+++ Entries shown +++
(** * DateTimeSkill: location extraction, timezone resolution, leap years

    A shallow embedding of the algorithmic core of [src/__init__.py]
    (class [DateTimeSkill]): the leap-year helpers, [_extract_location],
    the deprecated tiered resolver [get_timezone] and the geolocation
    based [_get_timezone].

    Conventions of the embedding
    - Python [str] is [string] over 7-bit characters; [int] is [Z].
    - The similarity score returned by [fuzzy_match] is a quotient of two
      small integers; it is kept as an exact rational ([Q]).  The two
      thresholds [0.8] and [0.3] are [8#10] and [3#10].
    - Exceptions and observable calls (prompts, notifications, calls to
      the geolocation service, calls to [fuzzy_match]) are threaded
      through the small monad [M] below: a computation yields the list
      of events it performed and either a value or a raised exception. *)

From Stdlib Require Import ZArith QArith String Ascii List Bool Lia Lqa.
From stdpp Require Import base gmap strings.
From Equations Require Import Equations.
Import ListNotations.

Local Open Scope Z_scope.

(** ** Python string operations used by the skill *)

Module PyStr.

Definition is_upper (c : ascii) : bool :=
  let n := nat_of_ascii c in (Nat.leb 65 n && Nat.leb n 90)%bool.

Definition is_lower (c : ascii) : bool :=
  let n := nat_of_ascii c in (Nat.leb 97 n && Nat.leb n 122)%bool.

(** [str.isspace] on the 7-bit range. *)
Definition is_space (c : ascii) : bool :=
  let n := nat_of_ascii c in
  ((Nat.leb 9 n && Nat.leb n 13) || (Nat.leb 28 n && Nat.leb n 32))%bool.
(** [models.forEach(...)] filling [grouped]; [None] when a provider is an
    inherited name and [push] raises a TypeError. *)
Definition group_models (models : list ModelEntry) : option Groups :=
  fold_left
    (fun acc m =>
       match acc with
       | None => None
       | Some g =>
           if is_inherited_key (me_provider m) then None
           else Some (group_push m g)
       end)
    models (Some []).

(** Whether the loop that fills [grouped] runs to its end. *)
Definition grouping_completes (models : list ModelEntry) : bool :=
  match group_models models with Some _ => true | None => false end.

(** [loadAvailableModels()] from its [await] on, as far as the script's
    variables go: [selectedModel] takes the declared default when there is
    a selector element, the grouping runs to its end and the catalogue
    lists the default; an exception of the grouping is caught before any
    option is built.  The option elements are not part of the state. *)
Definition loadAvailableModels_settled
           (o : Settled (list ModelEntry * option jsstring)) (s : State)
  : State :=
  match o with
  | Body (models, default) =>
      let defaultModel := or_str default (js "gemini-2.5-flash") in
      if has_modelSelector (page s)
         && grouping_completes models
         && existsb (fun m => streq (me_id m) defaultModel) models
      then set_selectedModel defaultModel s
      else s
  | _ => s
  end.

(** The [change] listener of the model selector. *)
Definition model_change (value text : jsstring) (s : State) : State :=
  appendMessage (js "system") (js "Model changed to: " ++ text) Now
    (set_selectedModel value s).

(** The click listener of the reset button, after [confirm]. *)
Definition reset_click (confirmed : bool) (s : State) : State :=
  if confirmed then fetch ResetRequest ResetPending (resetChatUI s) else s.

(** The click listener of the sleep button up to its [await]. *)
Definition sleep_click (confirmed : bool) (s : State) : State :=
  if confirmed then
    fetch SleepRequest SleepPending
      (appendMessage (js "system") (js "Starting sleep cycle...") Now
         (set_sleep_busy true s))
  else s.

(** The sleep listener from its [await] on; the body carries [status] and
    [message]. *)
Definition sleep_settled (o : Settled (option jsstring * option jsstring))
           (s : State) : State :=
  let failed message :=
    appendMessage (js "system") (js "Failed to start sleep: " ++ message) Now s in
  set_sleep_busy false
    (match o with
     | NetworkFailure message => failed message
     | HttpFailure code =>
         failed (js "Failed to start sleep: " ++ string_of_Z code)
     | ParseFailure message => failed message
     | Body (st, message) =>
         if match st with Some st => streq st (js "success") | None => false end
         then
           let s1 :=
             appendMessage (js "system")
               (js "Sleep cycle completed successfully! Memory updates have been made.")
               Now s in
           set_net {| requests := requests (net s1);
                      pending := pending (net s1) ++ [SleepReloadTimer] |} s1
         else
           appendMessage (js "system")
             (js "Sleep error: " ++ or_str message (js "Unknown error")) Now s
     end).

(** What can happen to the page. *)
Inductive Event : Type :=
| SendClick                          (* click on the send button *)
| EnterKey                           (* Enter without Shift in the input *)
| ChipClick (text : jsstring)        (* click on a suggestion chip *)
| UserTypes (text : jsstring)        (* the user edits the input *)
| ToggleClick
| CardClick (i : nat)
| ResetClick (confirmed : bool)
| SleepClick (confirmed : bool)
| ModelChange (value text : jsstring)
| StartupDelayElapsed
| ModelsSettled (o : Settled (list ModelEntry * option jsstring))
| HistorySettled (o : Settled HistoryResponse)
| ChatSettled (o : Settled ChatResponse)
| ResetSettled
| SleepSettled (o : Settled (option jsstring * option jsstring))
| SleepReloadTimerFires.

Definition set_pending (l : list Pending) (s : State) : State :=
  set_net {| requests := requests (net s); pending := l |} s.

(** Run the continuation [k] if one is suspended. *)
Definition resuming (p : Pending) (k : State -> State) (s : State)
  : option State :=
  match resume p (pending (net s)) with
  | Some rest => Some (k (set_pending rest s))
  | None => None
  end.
+++
+++ Entries shown +++
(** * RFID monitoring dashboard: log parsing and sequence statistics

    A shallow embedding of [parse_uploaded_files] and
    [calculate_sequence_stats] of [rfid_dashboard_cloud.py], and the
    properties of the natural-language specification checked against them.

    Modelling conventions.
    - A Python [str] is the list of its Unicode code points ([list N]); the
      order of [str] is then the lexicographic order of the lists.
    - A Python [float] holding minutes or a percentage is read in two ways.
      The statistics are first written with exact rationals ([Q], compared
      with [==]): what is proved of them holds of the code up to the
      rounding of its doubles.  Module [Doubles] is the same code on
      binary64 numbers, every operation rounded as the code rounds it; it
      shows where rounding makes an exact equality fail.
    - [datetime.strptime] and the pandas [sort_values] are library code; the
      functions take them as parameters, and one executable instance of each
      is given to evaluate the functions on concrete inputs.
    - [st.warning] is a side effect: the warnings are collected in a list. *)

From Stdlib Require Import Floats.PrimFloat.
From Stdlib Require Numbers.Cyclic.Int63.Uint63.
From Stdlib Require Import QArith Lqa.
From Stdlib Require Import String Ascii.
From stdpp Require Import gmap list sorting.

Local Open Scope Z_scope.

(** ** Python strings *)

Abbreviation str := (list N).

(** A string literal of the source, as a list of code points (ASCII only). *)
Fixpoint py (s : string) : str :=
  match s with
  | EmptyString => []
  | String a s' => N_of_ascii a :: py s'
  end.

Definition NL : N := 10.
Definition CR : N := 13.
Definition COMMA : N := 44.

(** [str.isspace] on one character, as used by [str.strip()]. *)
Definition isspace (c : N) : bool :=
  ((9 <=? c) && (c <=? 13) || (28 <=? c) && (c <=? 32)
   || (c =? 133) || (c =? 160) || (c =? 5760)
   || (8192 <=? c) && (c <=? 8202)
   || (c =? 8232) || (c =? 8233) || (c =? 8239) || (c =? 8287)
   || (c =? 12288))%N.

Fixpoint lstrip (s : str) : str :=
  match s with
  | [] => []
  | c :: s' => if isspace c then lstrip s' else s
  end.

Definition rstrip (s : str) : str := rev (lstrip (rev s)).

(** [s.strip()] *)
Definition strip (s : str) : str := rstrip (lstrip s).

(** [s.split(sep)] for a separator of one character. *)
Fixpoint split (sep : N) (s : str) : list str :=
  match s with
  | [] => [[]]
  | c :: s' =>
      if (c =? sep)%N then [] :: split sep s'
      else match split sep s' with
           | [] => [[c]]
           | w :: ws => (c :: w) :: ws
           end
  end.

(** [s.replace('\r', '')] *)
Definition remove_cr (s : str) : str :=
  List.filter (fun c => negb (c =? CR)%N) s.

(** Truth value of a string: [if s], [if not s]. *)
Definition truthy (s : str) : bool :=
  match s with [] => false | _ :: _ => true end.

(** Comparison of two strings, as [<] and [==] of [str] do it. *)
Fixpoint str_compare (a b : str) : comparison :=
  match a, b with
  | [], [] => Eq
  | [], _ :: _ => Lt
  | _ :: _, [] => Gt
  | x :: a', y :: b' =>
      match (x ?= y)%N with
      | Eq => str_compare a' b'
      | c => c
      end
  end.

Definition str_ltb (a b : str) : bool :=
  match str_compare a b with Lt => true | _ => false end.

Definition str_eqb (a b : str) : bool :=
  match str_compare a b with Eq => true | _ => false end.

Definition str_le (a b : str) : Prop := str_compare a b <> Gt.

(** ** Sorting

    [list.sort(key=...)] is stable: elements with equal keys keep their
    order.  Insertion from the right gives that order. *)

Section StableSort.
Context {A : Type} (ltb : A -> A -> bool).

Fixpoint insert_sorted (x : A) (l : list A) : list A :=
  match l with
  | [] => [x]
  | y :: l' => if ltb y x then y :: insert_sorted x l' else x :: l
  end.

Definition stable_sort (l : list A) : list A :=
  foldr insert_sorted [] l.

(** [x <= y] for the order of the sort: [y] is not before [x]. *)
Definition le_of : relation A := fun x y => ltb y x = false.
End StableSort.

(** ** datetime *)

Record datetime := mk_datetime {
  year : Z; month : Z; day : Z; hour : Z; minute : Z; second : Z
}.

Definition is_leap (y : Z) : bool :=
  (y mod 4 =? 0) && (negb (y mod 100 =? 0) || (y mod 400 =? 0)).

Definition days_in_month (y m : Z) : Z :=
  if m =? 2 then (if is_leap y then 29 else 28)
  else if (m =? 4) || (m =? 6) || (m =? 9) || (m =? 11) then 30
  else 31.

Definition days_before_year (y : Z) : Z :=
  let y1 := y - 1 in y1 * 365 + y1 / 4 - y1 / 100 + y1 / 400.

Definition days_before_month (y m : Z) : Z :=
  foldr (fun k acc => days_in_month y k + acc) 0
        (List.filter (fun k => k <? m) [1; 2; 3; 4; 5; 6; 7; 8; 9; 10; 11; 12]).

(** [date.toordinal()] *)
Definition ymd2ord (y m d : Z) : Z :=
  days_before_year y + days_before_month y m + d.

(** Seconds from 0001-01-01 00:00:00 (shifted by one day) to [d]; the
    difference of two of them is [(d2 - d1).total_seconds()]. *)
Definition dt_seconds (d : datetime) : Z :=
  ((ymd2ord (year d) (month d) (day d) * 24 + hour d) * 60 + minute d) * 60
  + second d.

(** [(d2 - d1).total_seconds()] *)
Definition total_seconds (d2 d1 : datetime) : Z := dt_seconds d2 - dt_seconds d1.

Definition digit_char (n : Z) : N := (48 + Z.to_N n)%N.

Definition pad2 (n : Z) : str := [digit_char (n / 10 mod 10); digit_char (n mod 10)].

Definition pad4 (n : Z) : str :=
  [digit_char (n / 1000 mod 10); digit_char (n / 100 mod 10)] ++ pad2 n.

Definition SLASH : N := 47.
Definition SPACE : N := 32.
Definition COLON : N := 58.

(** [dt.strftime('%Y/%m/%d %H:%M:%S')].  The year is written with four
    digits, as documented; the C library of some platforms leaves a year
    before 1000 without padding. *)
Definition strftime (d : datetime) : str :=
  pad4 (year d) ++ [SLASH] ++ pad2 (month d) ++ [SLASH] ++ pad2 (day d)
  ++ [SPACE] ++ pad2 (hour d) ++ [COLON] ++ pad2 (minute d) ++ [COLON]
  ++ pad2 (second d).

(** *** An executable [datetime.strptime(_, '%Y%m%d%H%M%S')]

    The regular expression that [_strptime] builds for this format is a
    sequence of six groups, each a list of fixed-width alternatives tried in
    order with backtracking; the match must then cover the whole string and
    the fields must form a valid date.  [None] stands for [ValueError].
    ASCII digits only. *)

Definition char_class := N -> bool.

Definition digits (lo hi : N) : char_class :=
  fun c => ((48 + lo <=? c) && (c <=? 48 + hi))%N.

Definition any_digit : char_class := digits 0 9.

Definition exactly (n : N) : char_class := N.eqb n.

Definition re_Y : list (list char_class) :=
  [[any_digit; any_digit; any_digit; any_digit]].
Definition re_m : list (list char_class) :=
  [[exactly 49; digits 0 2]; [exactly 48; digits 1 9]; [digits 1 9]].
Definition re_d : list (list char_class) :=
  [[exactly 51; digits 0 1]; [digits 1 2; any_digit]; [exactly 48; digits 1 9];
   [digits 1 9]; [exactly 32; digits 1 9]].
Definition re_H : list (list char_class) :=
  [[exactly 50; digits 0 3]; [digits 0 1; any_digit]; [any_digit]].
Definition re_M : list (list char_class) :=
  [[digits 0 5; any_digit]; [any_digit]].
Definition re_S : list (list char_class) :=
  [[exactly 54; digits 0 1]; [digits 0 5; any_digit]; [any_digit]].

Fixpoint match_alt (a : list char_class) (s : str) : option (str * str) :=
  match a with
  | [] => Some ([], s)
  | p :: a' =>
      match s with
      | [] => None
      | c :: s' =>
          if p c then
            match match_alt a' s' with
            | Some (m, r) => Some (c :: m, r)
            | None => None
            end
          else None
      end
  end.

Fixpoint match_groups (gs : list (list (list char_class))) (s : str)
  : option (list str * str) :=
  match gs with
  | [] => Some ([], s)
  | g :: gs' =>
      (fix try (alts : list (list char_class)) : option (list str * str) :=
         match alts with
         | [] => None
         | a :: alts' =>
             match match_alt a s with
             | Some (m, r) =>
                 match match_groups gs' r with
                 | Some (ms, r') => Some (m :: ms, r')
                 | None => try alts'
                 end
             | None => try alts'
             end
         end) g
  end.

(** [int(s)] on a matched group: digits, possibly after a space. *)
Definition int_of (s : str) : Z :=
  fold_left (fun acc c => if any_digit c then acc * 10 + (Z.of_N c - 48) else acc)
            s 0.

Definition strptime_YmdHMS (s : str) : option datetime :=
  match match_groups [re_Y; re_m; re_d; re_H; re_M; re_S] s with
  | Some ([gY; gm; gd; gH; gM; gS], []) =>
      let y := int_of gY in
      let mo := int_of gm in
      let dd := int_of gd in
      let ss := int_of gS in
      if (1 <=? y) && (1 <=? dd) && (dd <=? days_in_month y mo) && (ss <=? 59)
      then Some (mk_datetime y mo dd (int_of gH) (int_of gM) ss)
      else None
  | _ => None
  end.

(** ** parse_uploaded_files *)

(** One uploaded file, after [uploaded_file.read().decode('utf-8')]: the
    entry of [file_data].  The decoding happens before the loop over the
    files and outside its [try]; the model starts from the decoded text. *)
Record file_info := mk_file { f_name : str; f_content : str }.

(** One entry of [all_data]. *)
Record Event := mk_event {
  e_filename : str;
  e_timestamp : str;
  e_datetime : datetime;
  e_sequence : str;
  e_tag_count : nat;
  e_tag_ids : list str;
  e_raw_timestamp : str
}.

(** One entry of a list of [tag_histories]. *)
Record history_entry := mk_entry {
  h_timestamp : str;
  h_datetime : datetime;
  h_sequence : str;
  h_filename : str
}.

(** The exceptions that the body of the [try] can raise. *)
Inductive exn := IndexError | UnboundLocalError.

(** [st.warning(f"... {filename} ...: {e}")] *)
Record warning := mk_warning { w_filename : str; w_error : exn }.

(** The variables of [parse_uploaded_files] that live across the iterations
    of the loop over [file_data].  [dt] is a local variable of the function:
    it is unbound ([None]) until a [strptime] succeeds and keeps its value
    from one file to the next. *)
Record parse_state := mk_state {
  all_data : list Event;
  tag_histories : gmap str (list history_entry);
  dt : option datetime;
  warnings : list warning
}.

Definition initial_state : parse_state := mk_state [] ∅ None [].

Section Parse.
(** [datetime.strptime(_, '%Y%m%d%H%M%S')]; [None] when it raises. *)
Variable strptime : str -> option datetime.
+++
_Problem description:_ Could you set down, exactly as written, the lines above between the one holding "dt : option datetime;" and the one holding "Variable strptime : str -> option datetime.", inclusive, and nothing more?

_Exercise result:_
  dt : option datetime;
  warnings : list warning
}.

Definition initial_state : parse_state := mk_state [] ∅ None [].

Section Parse.
(** [datetime.strptime(_, '%Y%m%d%H%M%S')]; [None] when it raises. *)
Variable strptime : str -> option datetime.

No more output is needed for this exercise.